Câmara discute projeto de merenda sem embutidos
Da Redação
A proibição da oferta de produtos de origem animal do tipo embutidos, como salsichas, linguiças e mortadelas, no cardápio da alimentação de escolas e creches da rede pública municipal é um dos projetos de destaque para discussão na sessão desta terça-feira (14) da Câmara de Sorocaba. A pauta tem oito projetos de lei, em primeira discussão, para serem votados pelos vereadores, além de um veto parcial e um parecer da Comissão de Redação, ambos em discussão única.
O projeto que proíbe os embutidos é do vereador Renan Santos (PCdoB). O texto define como embutidos os alimentos produzidos pelo enchimento de tripas de animais ou artificiais (feitas com colágeno) com recheio à base de carne, vísceras, gordura, sangue, especiarias e outros ingredientes como conservantes e aromatizantes, como salsichas, linguiças, salames, mortadelas e chouriços, podendo ser defumados ou não.

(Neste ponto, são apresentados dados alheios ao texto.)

Record Rect := mkRect {
  rect_left : Q;
  rect_top : Q;
  rect_width : Q;
  rect_height : Q
}.

Definition rect_bottom (r : Rect) : Q := (rect_top r + rect_height r)%Q.

(** The video element as [takePhoto] inspects it. *)
Record Video := mkVideo {
  readyState : Z;
  videoWidth : Z;
  videoHeight : Z
}.

(** What [takePhoto] finds in the document when the shutter is pressed. *)
Record Dom := mkDom {
  videoRef : option Video;
  canvasRef : bool;            (* canvasRef.current is set *)
  context2d : bool;            (* canvas.getContext('2d') is not null *)
  squareContext2d : bool;      (* squareCanvas.getContext('2d') is not null *)
  cameraBodyRef : option Rect; (* cameraBodyRef.current's bounding rectangle *)
  cameraFlash : bool;          (* the element with id camera-flash exists *)
  innerWidth : Q;
  innerHeight : Q;
  frame : string               (* squareCanvas.toDataURL('image/jpeg', 0.9) *)
}.

(** JavaScript truthiness of an optional string: [undefined], [null] and the
    empty string are falsy. *)
Definition truthy (s : option string) : bool :=
  match s with
  | Some s' => negb (s' =? "")%string
  | None => false
  end.

Definition Qlt_bool (a b : Q) : bool := negb (Qle_bool b a).

(** [Math.max(...zs)] on a list known to be non-empty. *)
Definition max_of (z : Z) (zs : list Z) : Z := fold_left Z.max zs z.

Definition Math_max (zs : list Z) : option Z :=
  match zs with
  | [] => None
  | z :: zs' => Some (max_of z zs')
  end.

(** ** Commands issued by handlers *)

Inductive Sound := Shutter | Printing | Reload.

(** [setTimeout] callbacks of the application, with what their closure
    captured. *)
Inductive Timer :=
| PageFlashOff                       (* () => setShowPageFlash(false) *)
| CameraFlashOff                     (* flash.style.opacity = '0' *)
| Eject (url : string) (ai : bool) (text : string)
                                     (* the delayed ejection of a capture *)
| CaptureReset                       (* isCapturing: false *)
| EjectionEnd                        (* isEjecting: false on the pending card *)
| DevelopDone (photoId : string)     (* isDeveloping: false on a stored card *)
| ReloadDone.                        (* shotsLeft = 8, isReloading = false *)

Inductive Cmd :=
| SetTimeout (callback : Timer) (ms : Z)
| Play (s : Sound)
| GenerateCaption (photoId url : string)
| RemoteSelect (roomId : string) (limit : nat)
| RemoteInsert (payload : InsertPayload)
| Subscribe (topic : string)
| RemoveChannel (topic : string)
| ConsoleError (msg : string)
| Alert (msg : string).

(** ** The application of [src/App.tsx] *)

Module App.

Record AppState := mkAppState {
  user : option User;
  isAuthOpen : bool;
  state : CameraState;
  photos : list Photo.t;
  shotsLeft : Z;
  isReloading : bool;
  pendingPhoto : option Photo.t;
  isAiEnabled : bool;
  maxZIndex : Z;
  customText : string;
  isSettingsOpen : bool;
  showPageFlash : bool;
  flashBurstPos : option (Q * Q);
  room : string
}.

(** The values of the [useState] initialisers. *)
Definition initial : AppState :=
  mkAppState None false (mkCameraState None false false false false) []
             8 false None true 30 "May I meet you"%string false false None
             "global"%string.

Definition setUser (v : option User) (s : AppState) : AppState :=
  mkAppState v (isAuthOpen s) (state s) (photos s) (shotsLeft s)
    (isReloading s) (pendingPhoto s) (isAiEnabled s) (maxZIndex s)
    (customText s) (isSettingsOpen s) (showPageFlash s) (flashBurstPos s)
    (room s).

Definition setIsAuthOpen (v : bool) (s : AppState) : AppState :=
  mkAppState (user s) v (state s) (photos s) (shotsLeft s)
    (isReloading s) (pendingPhoto s) (isAiEnabled s) (maxZIndex s)
    (customText s) (isSettingsOpen s) (showPageFlash s) (flashBurstPos s)
    (room s).

Definition setState (v : CameraState) (s : AppState) : AppState :=
  mkAppState (user s) (isAuthOpen s) v (photos s) (shotsLeft s)
    (isReloading s) (pendingPhoto s) (isAiEnabled s) (maxZIndex s)
    (customText s) (isSettingsOpen s) (showPageFlash s) (flashBurstPos s)
    (room s).

Definition setPhotos (v : list Photo.t) (s : AppState) : AppState :=
  mkAppState (user s) (isAuthOpen s) (state s) v (shotsLeft s)
    (isReloading s) (pendingPhoto s) (isAiEnabled s) (maxZIndex s)
    (customText s) (isSettingsOpen s) (showPageFlash s) (flashBurstPos s)
    (room s).

Definition setShotsLeft (v : Z) (s : AppState) : AppState :=
  mkAppState (user s) (isAuthOpen s) (state s) (photos s) v
    (isReloading s) (pendingPhoto s) (isAiEnabled s) (maxZIndex s)
    (customText s) (isSettingsOpen s) (showPageFlash s) (flashBurstPos s)
    (room s).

A proposta ainda prevê multa de R$ 500 e os infratores estarão sujeitos a advertência e apreensão do material. Contudo, o projeto foi considerado inconstitucional pela Comissão de Justiça.
Já os demais projetos de lei em primeira discussão incluem assuntos como o Programa "Comércio do Bem", para beneficiar entidades assistenciais a expor e comercializar produtos em próprios municipais; criação de Painel Municipal de Serviços Públicos, plataforma na internet para demonstrar ao cidadão e à sociedade todos os convênios, serviços, contratações e projetos financiados com investimento público; entre outras propostas.
Discussão única
Abrindo a ordem do dia, será votado o veto parcial ao projeto de lei, de autoria do Executivo, que dispõe sobre a instalação, sinalização e utilização adequada dos contêineres implantados nos logradouros públicos para uso da população. Aprovado com sete emendas dos vereadores nas sessões extraordinárias do dia 19 de junho, o projeto foi promulgado pelo Executivo e se transformou na Lei 11.749, de 17 de julho de 2018, que teve três de seus dispositivos vetados: os parágrafos 1º e 2º de seu artigo 1º e o inciso II do artigo 8º todos eles resultantes de emendas dos vereadores.
Já o inciso II do artigo 8º, também vetado, resultou da Emenda nº 20, do vereador Péricles Régis (MDB), estabelecendo para os infratores multa de 100 Ufesp (Unidade Fiscal do Estado de São Paulo), a ser cobrada em dobro a cada reincidência. Justificando o veto a esse dispositivo, o Executivo sustenta que alterar o valor da multa para 100 Ufesp configura-se como "manifestamente exorbitante", uma vez que a multa estipulada no projeto de lei original fora de RS 200, enquanto a Ufesp, em valores de 2018, equivale a R$ 25,70, o que perfaz um total de RS 2.570, ou seja, 12 vezes mais que o proposto no projeto original. A Comissão de Justiça não se opôs ao veto parcial do Executivo.
Também em discussão única, será o votado parecer da Comissão de Redação ao projeto de lei que obriga o poder público a divulgar, todo mês, a quantidade de medicamentos existentes na Central de Abastecimento Farmacêutico e nas Unidade Básicas de Saúde, entre outras providências.